I have put up artificial, purpose made nests for swallows and house martins all round my house, just above my garden which is heaving with insect banquets and the birds have spurned them all. I have laughed at the improbability of my neighbour ever populating his huge new house martin monster hotel as he insists on constantly shaving the grass beneath with noisiest  lawn mower known to creation. However, it seems I have been totally wrong about what these birds want, as this picture proves. To attract swallows to nest in harmony give them chatter, clatter, the smell of cooking and the fumes of plenty of good bitter beer!

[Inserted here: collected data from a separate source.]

(** The receipt's sender and chat. *)
Definition getMessageForRetry (UseRetryMessageStore : bool) (sender chat : JID) (id : string) :
    stm client recent_error (option RecentMessage) :=
  r ← the_ring;
  let msg := getRecentMessage chat id r in
  if negb (IsEmpty msg) then mret (Some msg)
  else
    match alternate chat with
    | None => throw ErrAltJID
    | Some altChat =>
        let msg := getRecentMessage altChat id r in
        if negb (jid.IsEmpty altChat) && negb (IsEmpty msg) then mret (Some msg)
        else if UseRetryMessageStore then
          '(fmt, buf) ← wrap ErrGet (GetOutgoingEvent own chat altChat id);
          m ← lift (parseRecentMessage fmt buf);
          mret (Some m)
        else
          match GetMessageForRetry sender chat id with
          | Some x => mret (Some (mkRecent (Some x) None))
          | None => mret None
          end
    end.

(** ** The messages in the table *)

Lemma wrap_exec {T M} f (s : db T M) t (w : sql_error -> recent_error) :
  works s -> f (rows s) = Some t -> wrap w (exec f) s = (set_rows t s, Ok tt).
Proof. intros Hw Hf. unfold wrap. by rewrite (exec_works f s t Hw Hf). Qed.

Lemma addRecentMessage_stored nowMS to id m k fmt b s :
  works s -> column to = Some k -> retry_payload m s = (s, Ok (Some (fmt, b))) ->
  addRecentMessage true nowMS to id m s =
  (set_mem (add (to, id) m (mem s))
     (set_rows (filter (recent_outgoing nowMS) (<[(k, id) := mkOutgoing fmt b nowMS]> (rows s))) s), Ok tt).
Proof.
  intros Hw Hk Hp. unfold addRecentMessage.
  rewrite (stm_bind_ok _ _ s (set_rows (filter (recent_outgoing nowMS) (<[(k, id) := mkOutgoing fmt b nowMS]> (rows s))) s) tt); [reflexivity|].
  rewrite (stm_bind_ok _ _ _ _ _ Hp).
  rewrite (stm_bind_ok _ _ s (set_rows (<[(k, id) := mkOutgoing fmt b nowMS]> (rows s)) s) tt); [etrans; [by apply wrap_exec|done]|].
  apply wrap_exec; [done|by rewrite Hk].
Qed.

Lemma GetOutgoingEvent_found (chat altChat : JID) (id : string) (s : client) k (r : OutgoingEvent) :
  works s -> column chat = Some k -> rows s !! (k, id) = Some r ->
  (forall ka r', column altChat = Some ka -> rows s !! (ka, id) = Some r' -> r' = r) ->
  GetOutgoingEvent own chat altChat id s = (s, Ok (format r, payload r)).
Proof.
  intros Hw Hk Hr Ha. unfold GetOutgoingEvent. rewrite (stm_bind_ok _ _ _ _ _ (query_works _ _ Hw)). cbn beta zeta.
  rewrite Hk. cbn [mbind option_bind]. rewrite Hr. destruct (column altChat) as [ka|]; cbn [mbind option_bind]; [|done].
  destruct (rows s !! (ka, id)) as [r'|] eqn:E; [|done]. rewrite (Ha _ _ eq_refl E). by destruct own.
Qed.

(** With the table in use a sent message is found again by a client that has
    started anew, and adding it leaves no message of more than seven days. *)
Theorem sent_message_survives nowMS sender to id m k fmt b s alt :
  works s -> column to = Some k -> retry_payload m s = (s, Ok (Some (fmt, b))) -> parseRecentMessage fmt b = Ok m ->
  alternate to = Some alt -> (forall ka, column alt = Some ka -> ka <> k -> rows s !! (ka, id) = None) ->
  exists s', addRecentMessage true nowMS to id m s = (s', Ok tt) /\
    (forall x r, rows s' !! x = Some r -> nowMS - 7 * 24 * 3600 * 1000 <= timestamp r) /\
    snd (getMessageForRetry true sender to id (set_mem empty_ring s')) = Ok (Some m).
Proof.
  intros Hw Hk Hp Hparse Halt Hrow. rewrite (addRecentMessage_stored _ _ _ _ _ _ _ _ Hw Hk Hp). eexists. split; [done|]. split.
  - intros x r H. cbn [rows set_rows set_mem] in H. apply map_lookup_filter_Some in H as [_ H]. unfold recent_outgoing in H. cbn in H. lia.
  - unfold getMessageForRetry. erewrite (stm_bind_ok the_ring) by reflexivity. cbn [mem set_mem].
    assert (forall j, getRecentMessage j id empty_ring = mkRecent None None) as Hr
      by (intros j; unfold getRecentMessage; cbn [recentMessagesMap empty_ring]; by rewrite lookup_empty).
    assert (recent_outgoing nowMS ((k, id), mkOutgoing fmt b nowMS)) as Hnow by (unfold recent_outgoing; cbn; lia).
    rewrite !Hr. change (IsEmpty (mkRecent None None)) with true. cbn [negb]. rewrite Halt, Hr, andb_false_r.
    match goal with |- snd (_ ?x) = _ => assert (GetOutgoingEvent own to alt id x = (x, Ok (fmt, b))) as Hg end.
    { apply (GetOutgoingEvent_found to alt id _ k (mkOutgoing fmt b nowMS)); [exact Hw|done| |].
      - cbn [rows set_rows set_mem]. apply map_lookup_filter_Some_2; [apply lookup_insert_eq|done].
      - intros ka r Eka H. cbn [rows set_rows set_mem] in H. apply map_lookup_filter_Some in H as [H _].
        destruct (decide (ka = k)) as [->|Hne]; [rewrite lookup_insert_eq in H; congruence|].
        rewrite lookup_insert_ne in H by congruence. by rewrite (Hrow _ Eka Hne) in H. }
    rewrite (stm_bind_ok _ _ _ _ _ (wrap_ok ErrGet _ _ _ _ Hg)).
    unfold lift, mbind, stm_bind. by rewrite Hparse.
Qed.

(** With the table in use a message that is neither in the ring nor in the
    table is an error: the callback for such messages is never asked. *)
Theorem stored_retry_skips_callback sender to id s alt :
  works s -> alternate to = Some alt ->
  recentMessagesMap (mem s) !! (to, id) = None -> recentMessagesMap (mem s) !! (alt, id) = None ->
  (forall j k, (j = to \/ j = alt) -> column j = Some k -> rows s !! (k, id) = None) ->
  getMessageForRetry true sender to id s = (s, Err (ErrGet ErrNoRows)).
Proof.
  intros Hw Halt H1 H2 H3. unfold getMessageForRetry. erewrite (stm_bind_ok the_ring) by reflexivity.
  unfold getRecentMessage at 1. rewrite H1. change (IsEmpty (default (mkRecent None None) None)) with true. cbn [negb]. rewrite Halt.
  unfold getRecentMessage at 1. rewrite H2. change (IsEmpty (default (mkRecent None None) None)) with true. cbn [negb]. rewrite andb_false_r.
  assert (GetOutgoingEvent own to alt id s = (s, Err ErrNoRows)) as Hg.
  { unfold GetOutgoingEvent. rewrite (stm_bind_ok _ _ _ _ _ (query_works _ _ Hw)).
    assert (forall j, (j = to \/ j = alt) -> (k ← column j; rows s !! (k, id)) = None) as Hn.
    { intros j Hj. destruct (column j) as [k|] eqn:Ek; [|done]. by apply (H3 j). }
    rewrite !Hn by auto. done. }
  unfold wrap, mbind, stm_bind. by rewrite Hg.
Qed.

End messages.

Arguments RecentMessage : clear implicits.
Arguments ring : clear implicits.

End recent.

Module retry.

“When the night air cools on the trout ringed pools…”

Watching fat flanked trout flick in a clear stream as evening fell, reminded me of the lines from the Kipling  poem The way through the woods:

“when the night air cools on the trout ringed pool,

where the otter whistles his mate,

(they fear not men in the woods because they see so few..)”

I love the repeated oo  sound, which makes the line so wonderfully peaceful and elongated like a sigh of satisfaction.

As with all poems worth loving, you should read this aloud to yourself, just to feel the words roll in your mouth. Enjoy!

 

The Road through the Woods.

THEY shut the road through the woods
Seventy years ago.
Weather and rain have undone it again,
And now you would never know
There was once a road through the woods
Before they planted the trees.
It is underneath the coppice and heath,
And the thin anemones.
Only the keeper sees
That, where the ring-dove broods,
And the badgers roll at ease,
There was once a road through the woods.

Yet, if you enter the woods
Of a summer evening late,
When the night-air cools on the trout-ringed pools
Where the otter whistles his mate,
(They fear not men in the woods,
Because they see so few.)
You will hear the beat of a horse’s feet,
And the swish of a skirt in the dew,
Steadily cantering through
The misty solitudes,
As though they perfectly knew
The old lost road through the woods.
But there is no road through the woods.

Ruyard Kipling.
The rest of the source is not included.